Where no formal arbitration agreement is made, but arbitration clauses are integrated, for example, in general terms and conditions, it is important that the general terms and conditions are effectively included. In the case of international contracts, the so-called UN Convention on Contracts for the International Sale of Goods (“CISG”) must be observed in particular. The German Federal Court of Justice ("BGH") commented on these questions in its ruling of November 29, 2020.

Brief summary of the facts

The BGH decision was based on the following facts: A company based in Germany orders ground mace from a spice supplier based in the Netherlands. In the context of the orders, the seller (hereinafter: the defendant) sent the buyer (hereinafter: the plaintiff) confirmation letters in each case in which it referred, among other things, to the terms and conditions of the Dutch Spice Trade Association.
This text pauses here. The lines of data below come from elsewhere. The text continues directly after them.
(* ===== verification/Refresh.v ===== *)
(** * Refresh tokens (internal/auth/refresh.go, jwt.go, password_change.go)

    Token-family rotation over the [refresh_tokens] table, access tokens and
    the password change that revokes a user's sessions.  The clock readings,
    random tokens and UUIDs a method draws are its arguments. *)

From S2P Require Import Prelude Effects Schema CryptoLib.

Inductive AuthErr :=
  | ErrInvalidRefreshToken
  | ErrTokenReuse
  | ErrUserNotFound
  | ErrJwtSecretTooShort
  | ErrSign
  | ErrInvalidToken
  | ErrWrongIssuer
  | ErrMissingSub
  | ErrEmptyPassword
  | ErrBcrypt
  | ErrRand
  | ErrSql (where_ : string).

Definition RefreshTokenTTL : Z := 7 * 24 * 3600.
Definition AccessTokenTTL : Z := 15 * 60.
Definition JWTIssuer : string := "prexel".
Definition BcryptCost : Z := 12.

(** The row [t] would violate the primary key or UNIQUE(token_hash). *)
Definition clashes (t : RefreshToken) (l : list RefreshToken) : bool :=
  List.existsb (λ r, (rt_id r =s rt_id t) || (rt_token_hash r =s rt_token_hash t)) l.

(** [INSERT INTO refresh_tokens]: primary key, UNIQUE(token_hash) and the
    foreign key to [users]. *)
Definition insert_refresh (e : AuthErr) (t : RefreshToken) : M Db AuthErr unit :=
  checked e (λ d,
    if clashes t (refresh_tokens d)
       || negb (List.existsb (λ u, u_id u =s rt_user_id t) (users d))
    then inl e
    else inr (on_refresh_tokens (λ l, l ++ [t]) d, tt)).

Definition set_revoked (now : Z) (t : RefreshToken) : RefreshToken :=
  mkRefreshToken (rt_id t) (rt_user_id t) (rt_family_id t) (rt_token_hash t)
    (Some now) (rt_expires_at t).

Definition live (t : RefreshToken) : bool :=
  match rt_revoked_at t with None => true | Some _ => false end.

Definition set_password (h : string) (u : User) : User :=
  mkUser (u_id u) (u_email u) h (u_role u) (u_name u) (u_avatar_path u) (u_status u)
    (u_role_id u) (u_2fa_enabled u) (u_2fa_secret u) (u_2fa_pending u)
    (u_2fa_confirmed_at u) (u_2fa_recovery u) (u_created_at u).

Section Auth.
Context `{CryptoLib}.

Definition HashToken (raw : string) : string := sha256_hex raw.

(** auth/bcrypt.go *)
Definition HashPassword (salt plain : string) : AuthErr + string :=
  if plain =s "" then inl ErrEmptyPassword
  else match bcrypt_hash BcryptCost salt plain with
       | None => inl ErrBcrypt
       | Some h => inr h
       end.

Definition VerifyPassword (hash plain : string) : bool :=
  if (hash =s "") || (plain =s "") then false else bcrypt_compare hash plain.

(** auth/jwt.go *)
Definition IssueAccessToken (secret userID : string) (now : Z) : AuthErr + (string * Z) :=
  if (Z.of_nat (String.length secret) <? 32)%Z then inl ErrJwtSecretTooShort
  else
    let exp := (now + AccessTokenTTL)%Z in
    match jwt_sign secret (mkClaims userID JWTIssuer now exp) with
    | None => inl ErrSign
    | Some signed => inr (signed, exp)
    end.

Definition ParseAccessToken (secret raw : string) (now : Z) : AuthErr + string :=
  match jwt_parse (λ alg, if alg =s "HS256" then Some secret else None) now raw with
  | None => inl ErrInvalidToken
  | Some c =>
    if negb (cl_iss c =s JWTIssuer) then inl ErrWrongIssuer
    else if cl_sub c =s "" then inl ErrMissingSub
    else inr (cl_sub c)
  end.

(** Login: a token in a fresh family. *)
Definition IssueRefreshTokenInFamily (userID raw family id : string) (now : Z)
    : M Db AuthErr (string * string * Z) :=
  _ ← fallible ErrRand (λ d, (d, tt));
  let exp := (now + RefreshTokenTTL)%Z in
  _ ← insert_refresh (ErrSql "insert refresh")
        (mkRefreshToken id userID family (HashToken raw) None exp);
  mret (raw, family, exp).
These terms and conditions also  contained an arbitration clause. The confirmation letters were not signed by the plaintiff. Nor were the association conditions (to which the letter referred) attached to such letters.

When the plaintiff sought recourse from the defendant before the district court for allegedly contaminated mace, the defendant invoked the arbitration agreement, objecting that the district court was not competent in this case as the parties agreed on an arbitration proceeding. The district court then dismissed the action. The Court of Appeal, on the other hand, held that the arbitration defense was unfounded. The defendant challenged this on appeal.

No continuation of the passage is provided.